··· Provided data ···

(** * Buffered flash operations of the Black Magic Debug target layer

    A shallow embedding of [src/target/target_flash.c] and the properties
    of its erase, write and completion paths.

    Conventions of the embedding.
    - [target_addr_t], [uint32_t] and [size_t] are 32-bit unsigned integers
      (the probe firmware is an ILP32 build); they are modelled as [Z] with
      the wrap-around written out by [wrap32].
    - A [target_flash_s *] is the position of the region in the target's
      [flash] chain; the pointee is a [target_flash] record.  Functions that
      take such a pointer take the position and the record, and give the
      updated record back.
    - The device, the allocator and the hooks live outside this file.  They
      are functions on an abstract environment state [D] and do not write
      the bookkeeping fields of the region or target they are given; every
      call into them is recorded in a trace, newest event first.
    - Loops take a bound on the number of iterations.  [None] means that the
      bound was exhausted or that the C behaviour is undefined (division by
      zero, access outside the scratch buffer or the caller's source). *)

From Stdlib Require Import ZArith List Bool Lia.
From Stdlib Require Import Init.Byte.
Import ListNotations.
Local Open Scope Z_scope.

(** ** 32-bit arithmetic *)

Definition UINT32_MAX : Z := 4294967295.

Definition wrap32 (x : Z) : Z := x mod 4294967296.

(** [~x] on a 32-bit unsigned operand. *)
Definition not32 (x : Z) : Z := wrap32 (Z.lnot x).

(** [addr & ~(size - 1U)] *)
Definition align_down (addr size : Z) : Z :=
  Z.land addr (not32 (wrap32 (size - 1))).

(** The geometry the alignment idiom is written for: a power of two that
    fits 32 bits. *)
Definition is_pow2 (x : Z) : bool :=
  existsb (fun n => x =? 2 ^ Z.of_nat n) (seq 0 32).

(** ** Scratch buffer primitives *)

(** Reading [n] bytes at offset [off]; undefined outside the block. *)
Definition read_bytes (b : list byte) (off n : Z) : option (list byte) :=
  if (0 <=? off) && (0 <=? n) && (off + n <=? Z.of_nat (List.length b))
  then Some (firstn (Z.to_nat n) (skipn (Z.to_nat off) b))
  else None.

(** [memcpy(buf + off, src, |chunk|)]; undefined outside the block. *)
Definition memcpy_at (b : list byte) (off : Z) (chunk : list byte) : option (list byte) :=
  if (0 <=? off) && (off + Z.of_nat (List.length chunk) <=? Z.of_nat (List.length b))
  then Some (firstn (Z.to_nat off) b ++ chunk
             ++ skipn (Z.to_nat off + List.length chunk) b)
  else None.

(** [memset(buf, c, n)]; undefined when the block is shorter than [n]. *)
Definition memset (b : list byte) (c : byte) (n : Z) : option (list byte) :=
  if (0 <=? n) && (n <=? Z.of_nat (List.length b))
  then Some (repeat c (Z.to_nat n) ++ skipn (Z.to_nat n) b)
  else None.

(** ** Trace of calls *)

(** An event is a call together with what it returned.  The [Ev] events
    leave this file (hooks, reset, allocator) or touch the scratch buffer;
    the [Call] events mark the entry of a function of this file. *)
Inductive event : Type :=
| EvEnterFlashMode (ok : bool)                       (* t->enter_flash_mode(t) *)
| EvExitFlashMode (ok : bool)                        (* t->exit_flash_mode(t) *)
| EvReset                                            (* target_reset(t) *)
| EvPrepare (f : nat) (ok : bool)                    (* f->prepare(f) *)
| EvDone (f : nat) (ok : bool)                       (* f->done(f) *)
| EvErase (f : nat) (addr len : Z) (rc : Z)          (* f->erase(f, addr, len) *)
| EvWrite (f : nat) (dest : Z) (src : list byte) (len : Z) (rc : Z)
                                                     (* f->write(f, dest, src, len) *)
| EvMalloc (f : nat) (size : Z) (ok : bool)          (* malloc(f->writebufsize) *)
| EvFree (f : nat)                                   (* free(f->buf) *)
| EvCopy (f : nat) (dest : Z) (src : list byte)      (* memcpy of a chunk bound for dest *)
| CallFlush (f : nat) (low high : Z)                 (* flash_buffered_flush(f) entered *)
| CallDone (f : nat)                                 (* flash_done(f) entered *)
| CallBufferedWrite (f : nat) (dest len : Z).        (* flash_buffered_write(f, dest, _, len) entered *)

Section Embedding.
(* ===== verification/Prelude.v ===== *)
(** * LMServe's inference worker, verified

    A library of definitions and theorems on the Python part of LMServe: the
    worker processes under [src/runtime/worker/llm_worker/] that hold a
    tensor-parallel language model and its key/value cache, and that the Rust
    engine drives by gRPC.  (File names below are relative to that directory.)

    ** The program

    The engine sends a worker batches of requests ([Infer]).  [model_worker.py]
    sorts them, lays them out as one flat batch with the plans of the paged
    attention kernels, runs the model ([models/llama.py], [models/qwen2.py],
    [models/opt.py]) and samples a token per request.  The layers of the model
    are cut over the ranks of a model-parallel group ([models/parallel/]).  The
    keys and values live in pages of a GPU cache, which a second process,
    [kv_worker.py], copies to and from host memory and disk and between
    machines, layer by layer, while the model runs; events and queues order the
    two.  The kernels of [ops/triton/] copy blocks and rotate heads.

    ** The files

    - [Prelude]: exceptions ([res]), state ([M]), Python's integers, lists and
      slices, and their lemmas and tactics.  [PyString]: strings and [int].
    - [Torch], [Tensor]: scalars, matrices and the collectives of
      [torch.distributed], as classes of parameters with their documented laws.
    - [ParallelUtils], [ParallelState], [TensorParallel]: [models/parallel/utils.py],
      [initialize.py], and [mappings.py] with [layers.py].
    - [RngTracker]: [models/parallel/random.py].  [CrossEntropy]: [cross_entropy.py].
    - [FlashInfer]: the interface of the flashinfer package and a reference
      instance.  [Batch]: [models/input_params.py], [_make_inputs] and the two
      wrapper builders of [model_worker.py], [models/layers/attention.py].
      [PagedAttention]: the theorems on both.
    - [ModelWorker]: the rest of [model_worker.py] and [models/sampler.py].
    - [Concurrency]: interleavings.  [KVStore]: the state and operations of
      [kv_worker.py]; [KVCopies]: the theorems on the copies; [KVSafety]: the
      type invariant of the store; [KVPipeline]: the events and queues between
      the two processes, as a step relation; [KVOverlap]: its effect on the memory;
      [Transfer]: the transfers between workers.
    - [Triton], [CacheOps]: [ops/cache_ops.py], [ops/triton/cache_kernels.py];
      [Rotary], [RotaryReal]: [models/layers/rotary_embedding.py],
      [ops/rotary_embedding_ops.py], [ops/triton/rotary_embedding.py].
    - [Heads]: rows cut into heads, and attention that works head by head.
    - [Activations]: [models/layers/activations.py].
    - [ModelSpec]: what the specifications of the models share: serial
      attention and linear layers, their shards, stacks of decoder layers.
    - [Llama]: [models/llama.py] and [models/qwen2.py]; [LlamaSpec]: the serial
      transformer and the lemmas of the refinement; [ModelInit]: what the
      constructors build; [LlamaTheorems]: what the model guarantees.
    - [Opt]: [models/opt.py]; [OptSpec], [OptInit], [OptTheorems]: in the same way.
    - [Causal], [Decoder]: a dense causal decoder, on a whole text and without
      caches, and the contract ([DecoderLaws]) a model owes the workers that
      serve it; [DenseLlama], [DenseOpt]: Llama and OPT keep it.
    - [Serving]: the workers of all ranks and their client, as a step relation.
      [PageRows], [Offload]: the same with their KV workers and parked sequences.
    - [ModelUtils]: [models/utils.py], the [load_weights] methods and
      [get_model_size]; [ModelLoading], [OptLoading]: checkpoints of Llama (and
      Qwen2) and of OPT.
    - [WorkerService]: the handlers of [cli.py] and the start of the KV worker.
    - [Setup]: [utils.py] and the [ModelConfig] of [models/__init__.py];
      [GetModel]: its [get_model].
    - [Startup]: [serve] of [cli.py] and [ModelWorker.__init__], from the launch of
      the processes to where [Serving] starts.

    ** How the code is represented

    Python integers are [Z]; tensors of int32 and bytes keep their range.  A
    function that can raise returns [res]; one that also changes an object is in
    the state monad [M], which keeps the state at the point of the exception.
    Records keep the attributes of the classes, definitions the names of the
    functions.  The ranks of a group run in step, so a tensor of the parallel
    layers is the list of the ranks' tensors and a collective is a function on
    such lists; the process groups themselves ([ParallelState], [Setup]) are the
    state of one process.  Code that is not in the repository
    (torch, flashinfer, CUDA streams, nixl, numpy's files) is a parameter: a
    class or a section variable with the laws its documentation states, with a
    concrete instance for the witnesses.  Floating-point numbers are an abstract
    type with operations; laws on them ([Scalar], [DotSplit], ...) are only
    assumed where a theorem compares two ways to sum.  [RotaryReal] and
    [CrossEntropy] compute with real numbers.

    ** What is proved

    - From end to end: processes launched on a repository with the checkpoint of a
      Llama, Qwen2 or OPT model come up with the same model ([Startup], [GetModel]), and
      then generate, whatever batches, chunks, pages and shared prefixes the client
      sends, the text that greedy decoding with the dense model of the checkpoint
      generates from each prompt alone; no such batch raises ([Serving], for every
      model that keeps the contract).  Nor does it show when sequences are parked in
      host memory or on disk and brought back to other pages ([Offload]).
    - The model: on every number of ranks, the batched, paged, sharded Llama
      computes a serial transformer on each request alone; the number of ranks
      and the other requests of a batch are not observable ([LlamaTheorems]);
      OPT too computes its serial decoder on each request ([OptTheorems]); the
      weight files of a repository leave every rank of Llama with its shards
      ([ModelLoading]), and OPT checkpoints with output biases never load
      ([OptLoading]), those without do ([GetModel]).
    - The parallel layers equal their serial counterparts, forward and
      constructors ([TensorParallel]); the process groups and their lifetime
      ([ParallelState], [Setup]); the parallel loss is the serial one and its
      backward pass the derivative ([CrossEntropy]); the invariant and the
      isolation of generator states, and that a checkpoint recomputes with the
      numbers of its first run ([RngTracker]).
    - One batched attention call over the plans of [_make_inputs] is causal
      attention per request; prefilling in chunks changes nothing
      ([PagedAttention]).
    - [execute], [init_cache] and [warmup] of the worker ([ModelWorker]).
    - The KV worker: what each copy does, that a block saved and restored is the
      block, that disk tasks may interleave ([KVCopies]); that its store stays
      well formed whatever is requested ([KVSafety]), from the start of its
      process on, and when that start never ends ([WorkerService]); that kernels and
      copies are ordered layer by layer, and when the protocol terminates or blocks
      ([KVPipeline]), and that a pass with overlapped copies leaves what copies before
      and after it leave ([KVOverlap]); transfers ([Transfer]).
    - The kernels of [CacheOps] and [Rotary], in every order of their programs;
      that rotary scores depend on distances only ([RotaryReal]).

    ** Bounds and fuel

    Recursion is structural.  A loop of the source that waits for another process
    is a transition of [KVPipeline.step], where blocking is a state, or takes
    fuel: [await_xfer] of [Transfer] and [wait_socket] of [WorkerService] return
    [None] when it is used up.  The theorems give a number of polls from which
    every fuel yields the result, or show that no fuel does.

    ** Not modelled

    - What the machine owes the KV worker (shared and pinned memory, old files) is
      [WorkerService.memory_ok].
    - The answers of the model hub, the disk and the file readers are parameters
      ([ModelUtils.hub]); so are sysfs and [nvidia-smi] ([Setup]).
    - gRPC servers, signals and logging; the release of CUDA and NIXL objects
      ([KVWorker.__del__]).
    - In [Serving], the client stays within [admissible]: it never rewrites a slot
      that another sequence has cached, which excludes a prompt that is cached whole
      and whose last token is fed again into a shared page.  In [Offload], a copy and
      a batch follow each other; that overlapping them layer by layer makes no
      difference is the subject of [KVOverlap].  How the rows of a token lie in the
      bytes of its block is a parameter.
    - The gradients of [CheckpointFunction.backward] beyond the recomputed
      outputs, which [torch.autograd] computes.
    - [src/benchmarks/]: load generators around the running system.
    - The engine, scheduler and router are Rust; what the worker relies on from
      them (block lists, the flags of [execute]) are hypotheses.
    - Rounding of floating point, device timing, and memory reuse by torch. *)
From stdpp Require Export base list list_numbers strings gmap sorting.
#[export] Set Default Goal Selector "!".

(** ** Exceptions and the error monad

    A Python expression either returns a value or raises; the constructors of
    [exc] are the exception classes the modelled code raises or lets through. *)
Inductive exc :=
  | AssertionError | ValueError | IndexError | KeyError | TypeError
  | AttributeError | NameError | RuntimeError | ZeroDivisionError
  | FileNotFoundError | ImportError | CudaError | PlainException.

#[export] Instance exc_eq_dec : EqDecision exc.
Proof. solve_decision. Defined.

···

*Task description*. Repeat, word for word, the lines above between the line holding "are functions on" and the line holding "zero, access outside", inclusive; omit everything else.

*Solved exercise*.
      are functions on an abstract environment state [D] and do not write
      the bookkeeping fields of the region or target they are given; every
      call into them is recorded in a trace, newest event first.
    - Loops take a bound on the number of iterations.  [None] means that the
      bound was exhausted or that the C behaviour is undefined (division by
      zero, access outside the scratch buffer or the caller's source). *)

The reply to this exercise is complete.